The license clauses in question:

 _> 24\. Plotagon License to User Intellectual Property_

 _> You agree that Plotagon shall be given the infinite, worldwide and
exclusive publishing rights to your User Content created with the Service.
Plotagon may also use your User Content and User Texts for marketing purposes
and feature them in its services, for example as educational material, in
tutorials etc. Plotagon also has the first right of refusal and right of last
refusal and matching rights to acquire any additional rights to the User
Content._

 _> 25\. User License to Plotagon Intellectual Property_

 _> You are hereby given a license to use the Service and the Plotagon Content
to create User Content provided however that you abide by all Terms stipulated
in these Terms of Use. You are entitled to post your User Content on the
Website, and other permitted channels that Plotagon may announce in the
future.
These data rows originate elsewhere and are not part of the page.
(** The [while offset < file_len]; every turn moves at least 27 bytes on, so as
    many turns as the file has bytes are enough. *)
Fixpoint recover_loop (fuel : nat) (f : bytes) (file_len offset : Z) (idx : gmap DatumId LogRef)
    : option (gmap DatumId LogRef * Z) :=
  if file_len <=? offset then Some (idx, offset) else
  match fuel with
  | O => None
  | S fuel =>
      match read_record_at f offset file_len with
      | Ok (Some r) =>
          match recover_step idx offset r with
          | Some idx => recover_loop fuel f file_len (raw_next r) idx
          | None => Some (idx, offset)
          end
      | _ => Some (idx, offset)
      end
  end.

Definition recover (f : bytes) (file_len : Z) (id : bytes) : res DatumLog :=
  match recover_loop (length f) f file_len HEADER_LEN ∅ with
  | Some (idx, offset) => Ok (mkDatumLog (take (Z.to_nat offset) f) idx offset id)
  | None => Err "out of fuel"
  end.

Definition header (id : bytes) : bytes := MAGIC ++ to_le 2 FORMAT_VERSION ++ id.

(** [open]: [fresh] is the id stamped on a log created now. *)
Definition open (f fresh : bytes) : res DatumLog :=
  if zlen f =? 0 then recover (header fresh) HEADER_LEN fresh else
  h ← read_at f 0 HEADER_LEN;
  magic ← slice h 0 4;
  if negb (bool_decide (magic = MAGIC)) then Err "not a datum log (bad magic)" else
  version ← slice h 4 6;
  if negb (from_le version =? FORMAT_VERSION) then Err "datum log format version" else
  id ← slice h 6 22;
  recover f (Z.max (zlen f) HEADER_LEN) id.

(** ** Operations *)

Definition append (l : DatumLog) (kind : Z) (id : DatumId) (n : Z) (body : bytes) : Z * DatumLog :=
  let offset := end_offset l in
  let rec_ := encode_record kind id n body in
  (offset, mkDatumLog (write_at (file l) offset rec_) (index_ l)
             (offset + 4 + zlen (record_payload kind id n body) + 4) (log_id l)).

Definition set_index (l : DatumLog) (idx : gmap DatumId LogRef) : DatumLog :=
  mkDatumLog (file l) idx (end_offset l) (log_id l).

Definition put_full (l : DatumLog) (id : DatumId) (content : bytes) (n : Z) : DatumLog :=
  let '(offset, l) := append l KIND_FULL id n content in
  set_index l (<[id := full_ref offset content n]> (index_ l)).

(** The reading loop over the delta offsets. *)
Fixpoint replay_deltas (f : bytes) (end_ : Z) (offsets : list Z) (value : bytes) : res bytes :=
  match offsets with
  | [] => Ok value
  | off :: offsets =>
      r ← read_record_at f off end_;
      match r with
      | None => Err "indexed delta record unreadable"
      | Some r =>
          d ← decode_delta (raw_body r);
          value ← apply value d;
          replay_deltas f end_ offsets value
      end
  end.

Definition get (l : DatumLog) (id : DatumId) : res (option bytes) :=
  match index_ l !! id with
  | None => Ok None
  | Some e =>
      r ← read_record_at (file l) (base_offset e) (end_offset l);
      match r with
      | None => Err "indexed base record unreadable"
      | Some r => value ← replay_deltas (file l) (end_offset l) (deltas e) (raw_body r); Ok (Some value)
      end
  end.

(** Whether [put_delta] consolidates instead of appending. *)
Definition must_rebase (e : LogRef) (body : bytes) : bool :=
  (MAX_DELTA_CHAIN <? zlen (deltas e) + 1)
  || (Z.max (materialized_len e) 1 / 2 <? delta_bytes e + zlen body).

Definition put_delta (l : DatumLog) (id : DatumId) (d : Delta) (n : Z) : res (PatchOutcome * DatumLog) :=
  match index_ l !! id with
  | None => Ok (NeedFull, l)
  | Some e =>
      let body := encode_delta d in
      if must_rebase e body then
        current ← get l id;
        match current with
        | None => Panic
        | Some current => new_value ← apply current d; Ok (Applied, put_full l id new_value n)
        end
      else
        let '(offset, l) := append l KIND_DELTA id n body in
        match index_ l !! id with
        | None => Panic
        | Some e =>
            Ok (Applied, set_index l (<[id := push_delta e offset body (new_total_len d) n]> (index_ l)))
        end
  end.

Definition log_delete (l : DatumLog) (id : DatumId) : DatumLog :=
  let '(_, l) := append l KIND_TOMBSTONE id 0 [] in set_index l (delete id (index_ l)).

Definition n_of (l : DatumLog) (id : DatumId) : option Z :=
  match index_ l !! id with Some e => Some (ref_n e) | None => None end.
Definition log_len (l : DatumLog) : nat := size (index_ l).
Definition log_is_empty (l : DatumLog) : bool := bool_decide (index_ l = ∅).

(** [list_ids]: the ids after [after], ascending, at most [limit], with their
    replication factors. *)
Definition is_after (after : option DatumId) (id : DatumId) : bool :=
  match after with Some a => a <? id | None => true end.
Definition ids_after (l : DatumLog) (after : option DatumId) : list DatumId :=
  merge_sort Z.le (base.filter (λ id, is_after after id = true) (map fst (map_to_list (index_ l)))).
Definition list_ids (l : DatumLog) (after : option DatumId) (limit : nat) : list (DatumId * Z) :=
  map (λ id, (id, default 0 (n_of l id))) (take limit (ids_after l after)).

(** ** Reading records *)

(** A record that fits the format: its length is a [u32], its factor a [u16]. *)
Definition record_ok (kind : Z) (id : DatumId) (n : Z) (body : bytes) : Prop :=
  0 <= kind < 256 /\ datum_ok id /\ u16_ok n /\ zlen body + 19 < 2 ^ 32.

Lemma zlen_record_payload k id n b : zlen (record_payload k id n b) = 19 + zlen b.
Proof. unfold record_payload. autorewrite with zlen. lia. Qed.
Lemma zlen_encode_record k id n b : zlen (encode_record k id n b) = 27 + zlen b.
Proof. unfold encode_record. autorewrite with zlen. rewrite zlen_record_payload. lia. Qed.
#[export] Hint Rewrite zlen_record_payload zlen_encode_record : zlen.

Lemma read_at_app pre bs post n :
  zlen bs = n -> read_at (pre ++ bs ++ post) (zlen pre) n = Ok bs.
Proof.
  intros <-. unfold read_at. pose proof (zlen_nonneg post). autorewrite with zlen.
  rewrite (proj2 (Z.ltb_ge _ _)) by lia. f_equal. apply sub_bytes_app.
Qed.

Lemma read_record_encode pre k id n b post file_len :
  record_ok k id n b -> zlen pre + 27 + zlen b <= file_len ->
  read_record_at (pre ++ encode_record k id n b ++ post) (zlen pre) file_len =
    Ok (Some (mkRaw k id n b (zlen pre + 27 + zlen b))).
Proof.
  intros (Hk & Hid & Hn & Hb) Hfl. pose proof (zlen_nonneg b). pose proof (zlen_nonneg pre).
  unfold read_record_at. rewrite (proj2 (Z.ltb_ge _ _)) by lia.
  unfold encode_record. set (p := record_payload k id n b).
  assert (zlen p = 19 + zlen b) as Hp by apply zlen_record_payload.
  rewrite wrap_small by (unfold uint_ok; lia). rewrite <- !app_assoc.
  rewrite read_at_app by (by rewrite zlen_to_le). rsimpl. rewrite from_le_to_le by (unfold uint_ok; lia).
  rewrite (proj2 (Z.ltb_ge _ _)), (proj2 (Z.ltb_ge _ _)) by lia. cbn [orb].
  assert (forall bs' m, zlen bs' = m ->
    read_at (pre ++ to_le 4 (zlen p) ++ bs' ++ to_le 4 (crc32 p) ++ post) (zlen pre + 4) m = Ok bs') as HR1.
  { intros bs' m Hm. pose proof (read_at_app (pre ++ to_le 4 (zlen p)) bs' (to_le 4 (crc32 p) ++ post) m Hm) as HR.
    rewrite <- app_assoc, zlen_app, zlen_to_le in HR. exact HR. }
  rewrite HR1 by done. rsimpl.
  pose proof (read_at_app (pre ++ to_le 4 (zlen p) ++ p) (to_le 4 (crc32 p)) post 4) as HR2.
  rewrite <- !app_assoc, !zlen_app in HR2. rewrite (zlen_to_le 4 (zlen p)) in HR2.
  replace (zlen pre + 4 + zlen p) with (zlen pre + (Z.of_nat 4 + zlen p)) by lia.
  rewrite HR2 by (by rewrite zlen_to_le). rsimpl.
  rewrite from_le_to_le by apply crc32_range. rewrite Z.eqb_refl. cbn [negb].
  unfold p, record_payload. pose proof (zlen_nonneg b). fixed_read. rsimpl.
  rewrite byte_val_u8_small by done. fold (from_bytes (as_bytes id)).
  rewrite from_bytes_as_bytes, from_le_to_le by done. do 3 f_equal. 
  autorewrite with zlen. lia.
Qed.

(** A file that stops inside a record is read as the end of the log. *)
Lemma read_record_torn pre k id n b torn :
  record_ok k id n b -> torn `prefix_of` encode_record k id n b -> zlen torn < 27 + zlen b ->
  read_record_at (pre ++ torn) (zlen pre) (zlen pre + zlen torn) = Ok None.
Proof.
  intros (_ & _ & _ & Hb) [s Hs] Ht. pose proof (zlen_nonneg b). unfold read_record_at.
  destruct (Z.ltb_spec (zlen pre + zlen torn) (zlen pre + 4)) as [|H4]; [done|].
  assert (torn = to_le 4 (19 + zlen b) ++ drop 4 torn) as Hd.
  { rewrite <- (take_drop 4 torn) at 1. f_equal. unfold encode_record in Hs.
    rewrite zlen_record_payload, wrap_small in Hs by (unfold uint_ok; lia).
    rewrite <- (take_drop 4 torn), <- app_assoc in Hs. symmetry. eapply (proj1 (app_inj_1 _ _ _ _ _ Hs)).
    Unshelve. rewrite length_to_le, length_take. unfold zlen in *. lia. }
  rewrite Hd at 1. rewrite read_at_app by (by rewrite zlen_to_le). rsimpl.
  rewrite from_le_to_le by (unfold uint_ok; lia).
  rewrite (proj2 (Z.ltb_lt (zlen pre + zlen torn) _)) by lia. by rewrite orb_true_r.
Qed.

(** Records already written are read the same once the file has grown. *)
Lemma read_at_extend f x off n bs : 0 <= off -> 0 <= n -> read_at f off n = Ok bs -> read_at (f ++ x) off n = Ok bs.
Proof.
  intros Ho Hn. unfold read_at. destruct (Z.ltb_spec (zlen f) (off + n)) as [|H]; [done|].
  intros [= <-]. pose proof (zlen_nonneg x). rewrite zlen_app, (proj2 (Z.ltb_ge _ _)) by lia. f_equal.
  unfold sub_bytes, zlen in *. rewrite drop_app_le by lia. apply take_app_le. rewrite length_drop. lia.
Qed.
(* ===== verification/BTree.v ===== *)
(** * seisin-storage: the counted B+Tree

    Models [crates/seisin-storage/src/btree.rs] operation by operation over the
    page file of [Pages]. Methods that take [&mut self] only to seek return their
    answer; those that write return the new tree. A tree whose operation fails is
    not modelled further. Descents and sibling walks have a turn for every page
    of the file, more than a path or the leaf chain has. *)

From S2P Require Import Prelude Pages.

Record BPlusTree := mkTree {
  store : PageStore;
  page_size : Z;
  key_size : Z;
  value_size : Z;
  root_page_id : PageId;
  total_count : Z;
  next_page_id : PageId;
  t_max_leaf_entries : Z;
  t_max_internal_entries : Z
}.

Definition with_store (t : BPlusTree) (s : PageStore) : BPlusTree :=
  mkTree s (page_size t) (key_size t) (value_size t) (root_page_id t) (total_count t)
    (next_page_id t) (t_max_leaf_entries t) (t_max_internal_entries t).
Definition with_root (t : BPlusTree) (id : PageId) : BPlusTree :=
  mkTree (store t) (page_size t) (key_size t) (value_size t) id (total_count t)
    (next_page_id t) (t_max_leaf_entries t) (t_max_internal_entries t).
Definition with_total (t : BPlusTree) (n : Z) : BPlusTree :=
  mkTree (store t) (page_size t) (key_size t) (value_size t) (root_page_id t) n
    (next_page_id t) (t_max_leaf_entries t) (t_max_internal_entries t).
Definition with_next (t : BPlusTree) (id : PageId) : BPlusTree :=
  mkTree (store t) (page_size t) (key_size t) (value_size t) (root_page_id t) (total_count t)
    id (t_max_leaf_entries t) (t_max_internal_entries t).

(** ** Pages of the tree *)

Definition write_superblock (t : BPlusTree) : res BPlusTree :=
  bs ← superblock_encode (mkSuperblock (page_size t) (key_size t) (value_size t) (root_page_id t)
                            (total_count t) (next_page_id t)) (page_size t);
  s ← write_page (store t) 0 bs;
  Ok (with_store t s).

Definition allocate_page (t : BPlusTree) : res (PageId * BPlusTree) :=
  let id := next_page_id t in
  n ← add_u64 id 1;
  Ok (id, with_next t n).

Definition read_leaf (t : BPlusTree) (id : PageId) : res LeafNode :=
  bs ← read_page (store t) id; decode_leaf bs (key_size t) (value_size t).
Definition write_leaf (t : BPlusTree) (id : PageId) (node : LeafNode) : res BPlusTree :=
  bs ← encode_leaf node (page_size t) (key_size t) (value_size t);
  s ← write_page (store t) id bs;
  Ok (with_store t s).
Definition read_internal (t : BPlusTree) (id : PageId) : res InternalNode :=
  bs ← read_page (store t) id; decode_internal bs (key_size t).
Definition write_internal (t : BPlusTree) (id : PageId) (node : InternalNode) : res BPlusTree :=
  bs ← encode_internal node (page_size t) (key_size t);
  s ← write_page (store t) id bs;
  Ok (with_store t s).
You are not entitled to post your User Content on other, non-permitted
websites, media, social networks or show the works embedded on other websites,
except through functionality specifically provided by Plotagon to do so._

[1] [https://plotagon.com/terms](https://plotagon.com/terms) (last updated:
August 8, 2013)

[2]
[https://en.wikipedia.org/wiki/Right_of_first_refusal](https://en.wikipedia.org/wiki/Right_of_first_refusal)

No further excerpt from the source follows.